* What is required
Return copies of the lines below that mention "sinkCall".

Stored items
--------------------------------------------------

(* ===== verification/Programs.v ===== *)
(** * A program that logs to its standard output
      (src/examples/basic/main.go, src/examples/flow/main.go)

    The writer with the stdout sink behind it: what a program has logged when [Close]
    returns is on its output, line by line.  The two example programs are run. *)

From S2P Require Import Prelude Ids Events GoLib Json JsonText Writer WriterSystem WriterLiveness WriterExamples StdoutSink.

(** ** The sink's calls carried out by the stdout sink *)

(** The answer the writer saw of a [WriteBatch]. *)
Definition answer_of (r : result unit) : option (option error) :=
  match r with Ok _ => Some None | Fail e => Some (Some e) | Panic _ => None end.

Section Printing.
Context `{io_Writer W}.

(** The calls of a writer on the sink, one after the other; [None] when the sink
    answers otherwise than the writer saw. *)
Fixpoint stdout_calls (sink : StdoutSink) (calls : list sinkCall) (w : W) : option W :=
  match calls with
  | [] => Some w
  | SinkWrite batch err :: calls =>
      let '(w', r) := stdout_WriteBatch sink batch w in
      if bool_decide (answer_of r = Some err) then stdout_calls sink calls w' else None
  | SinkClose err :: calls =>
      let '(sink', e) := stdout_Close sink in
      if bool_decide (e = err) then stdout_calls sink' calls w else None
  end.

(** Each event's line: the JSON of the event. *)
Definition line_of (md : Metadata) (e : Event) (text : bytes) : Prop :=
  exists j, encodedEvent md e = Ok j /\ text = json_print j /\ describes md e j.

Lemma WriteBatch_prints md events (w w' : W) :
  stdout_WriteBatch (New_stdout true) (mkBatch md events) w = (w', Ok tt) ->
  exists texts, written w' = written w ++ concat (frame <$> texts) /\ Forall2 (line_of md) events texts.
Proof.
  unfold stdout_WriteBatch. cbn [New_stdout so_closed so_writer negb b_Metadata b_Events]. intros Hrun.
  apply encode_all_printed in Hrun as (texts & part & [Hout Htexts] & Hlen & ->). exists texts.
  rewrite app_nil_r in Hout. split; [done|]. rewrite take_ge in Htexts by lia.
  eapply Forall2_impl; [exact Htexts|]. intros e text (j & Hj & ->). exists j. split_and!; [done|done|by apply encodedEvent_describes].
Qed.

Definition write_ok (md : Metadata) (call : sinkCall) : Prop :=
  match call with SinkWrite b err => b_Metadata b = md /\ err = None | SinkClose _ => False end.

Lemma stdout_calls_print md writes closeErr (w w' : W) : Forall (write_ok md) writes ->
  stdout_calls (New_stdout true) (writes ++ [SinkClose closeErr]) w = Some w' ->
  exists texts, written w' = written w ++ concat (frame <$> texts) /\ Forall2 (line_of md) (published writes) texts.
Proof.
  intros HF. revert w. induction HF as [|call writes Hc HF IH]; intros w; cbn [app stdout_calls].
  - cbn [stdout_Close]. case_bool_decide; [|done]. intros [= <-]. exists []. by rewrite app_nil_r.
  - destruct call as [[md' events] err|]; [|done]. destruct Hc as [<- ->]. cbn [b_Metadata] in *.
    destruct (stdout_WriteBatch _ _ w) as [w1 [[]|e|m]] eqn:Hw; cbn [answer_of]; case_bool_decide as Ha; try done.
    intros Hrest. destruct (WriteBatch_prints _ _ _ _ Hw) as (t1 & Ho1 & Ht1). destruct (IH _ Hrest) as (t2 & Ho2 & Ht2).
    exists (t1 ++ t2). rewrite fmap_app, concat_app, Ho2, Ho1, <- app_assoc. split; [done|]. by apply Forall2_app.
Qed.

Lemma first_error_writes calls : first_error calls = None ->
  Forall (fun call => match call with SinkWrite _ err => err = None | SinkClose _ => True end) calls.
Proof.
  induction calls as [|call calls IH] using rev_ind; [by constructor|]. rewrite first_error_app.
  destruct (first_error calls); [done|]. intros Hc. apply Forall_app_2; [by apply IH|]. constructor; [by destruct call|constructor].
Qed.

Lemma published_close writes closeErr : published (writes ++ [SinkClose closeErr]) = published writes.
Proof. unfold published. rewrite fmap_app, concat_app. apply app_nil_r. Qed.

(** C15.  What a program logs is on its standard output.  Under any schedule of the
    program's goroutines and the writer, with the stdout sink behind the writer: when
    [Close] returns no error, the output has grown by exactly one line for every event
    that was queued, in the order the events entered the queue, each line the JSON of
    its event with the program's metadata. *)
Theorem logged_is_printed (s s' : world) (i k : nat) (choice : thread_choice) (w : writer) (out out' : W) :
  reach s -> few_calls s' -> g_threads s !! i = Some (CloseWaiting k) -> step_fn (AThread i choice) s = Some s' ->
  g_writers s' !! k = Some w -> g_threads s' !! i = Some (CloseReturned None) ->
  stdout_calls (New_stdout true) (w_calls w) out = Some out' ->
  exists texts, written out' = written out ++ concat (frame <$> texts) /\ Forall2 (line_of (w_metadata w)) (w_sent w) texts.
Proof.
  intros Hr Hlen Hi Hstep Hk Hret Hout.
  destruct (close_drained s s' s' i k choice Hr Hlen Hi Hstep ltac:(by apply rtc_refl))
    as (w1 & writes & closeErr & Hk1 & Hpub & Hcalls & Hws & Hret1 & _).
  rewrite Hk in Hk1. injection Hk1 as <-. rewrite Hret in Hret1. injection Hret1 as Hjoin.
  assert (first_error (w_calls w) = None) as Hnone by (by destruct (first_error (w_calls w)), closeErr).
  assert (reach s') as Hr' by (eapply reachable_step; [done|by exists (AThread i choice)]).
  pose proof (gi_writers s' (reach_ginv s' Hr' Hlen) k w Hk) as Hw.
  rewrite <- Hpub, Hcalls, published_close. rewrite Hcalls in Hout. eapply stdout_calls_print; [|exact Hout].
  apply first_error_writes in Hnone. pose proof (wi_calls _ _ _ Hw) as Hok. rewrite Hcalls in Hnone, Hok.
  apply Forall_app in Hnone as [Hnone _]. apply Forall_app in Hok as [Hok _].
  rewrite Forall_forall in Hws, Hnone, Hok |- *. intros call Hin. specialize (Hws _ Hin). specialize (Hnone _ Hin). specialize (Hok _ Hin).
  destruct call; [|done]. cbn in *. by split; [apply Hok|].
Qed.
End Printing.

(** ** The example programs *)

(** The calls of [main], in order; [defer trail.Close()] comes last. *)
Definition basic_main : list thread :=
  [ InitCall (mkConfig "order-worker" "development" "" true 0 0 0 Drop);
    LogCall "service.started" [String_opt "component" "matcher"];
    CloseCall ].

(** The two identifiers are what [NewExecution] and [NewFlow] returned. *)
Definition flow_main (executionID : ExecutionID) (flowID : FlowID) : list thread :=
  [ InitCall (mkConfig "order-worker" "" "" true 0 0 0 Drop);
    LogCall "catalog.sync.started" [Execution executionID];
    LogCall "order.fulfillment.started" [Execution executionID; Flow flowID; Entity "order" "order_123"];
    LogCall "order.fulfillment.inventory_reserved"
      [Execution executionID; Flow flowID; String_opt "warehouse" "warehouse-a"; Int_opt "available_units" 97];
    CloseCall ].

(** The event a call logs. *)
Definition event_of (id : EventID) (now : Z) (t : thread) : option Event :=
  match t with LogCall kind options => Some (build_event id now kind options) | _ => None end.

(** Every event of the second program belongs to its execution, and all but the first
    to its flow. *)
Lemma flow_correlated executionID flowID id now :
  let events := omap (event_of id now) (flow_main executionID flowID) in
  Forall (fun e => ev_ExecutionID e = executionID) events /\ Forall (fun e => ev_FlowID e = flowID) (tail events).
Proof. by repeat constructor. Qed.

(** The first program, each call running until it returns or waits, and then the writer. *)
Definition basic_schedule : list action :=
  [ASpawn (InitCall (mkConfig "order-worker" "development" "" true 0 0 0 Drop)); go 0;
   ASpawn (LogCall "service.started" [String_opt "component" "matcher"])] ++ replicate 9 (go 1) ++
  [ASpawn CloseCall; go 2; go 2; go 2] ++ replicate 6 (ARun 0 CaseStop None).

Example basic_schedule_calls :
  omap (fun a => match a with ASpawn t => Some t | _ => None end) basic_schedule = basic_main.
Proof. reflexivity. Qed.

Definition basic_closed : world := run_sched (basic_schedule ++ [go 2]).
Definition basic_writer : writer := default (newWriter demo_config) (g_writers basic_closed !! 0%nat).
Definition basic_output : bounded := default (mkBounded [] 0) (stdout_calls (New_stdout true) (w_calls basic_writer) (mkBounded [] 4096)).

Lemma logged_is_printed_witness :
  length (w_sent basic_writer) = 1%nat /\
  exists texts, bw_data basic_output = concat (frame <$> texts) /\ Forall2 (line_of (w_metadata basic_writer)) (w_sent basic_writer) texts.
Proof.
  split; [vm_compute; reflexivity|].
  destruct (logged_is_printed (run_sched basic_schedule) basic_closed 2 0 (any_choice true) basic_writer (mkBounded [] 4096) basic_output)
    as (texts & H1 & H2).
  - apply run_sched_reach.
  - vm_compute. reflexivity.
  - vm_compute. reflexivity.
  - vm_compute. reflexivity.
  - vm_compute. reflexivity.
  - vm_compute. reflexivity.
  - vm_compute. reflexivity.
  - exists texts. split; [exact H1|exact H2].
Defined.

--------------------------------------------------

* Written answer
Fixpoint stdout_calls (sink : StdoutSink) (calls : list sinkCall) (w : W) : option W :=
Definition write_ok (md : Metadata) (call : sinkCall) : Prop :=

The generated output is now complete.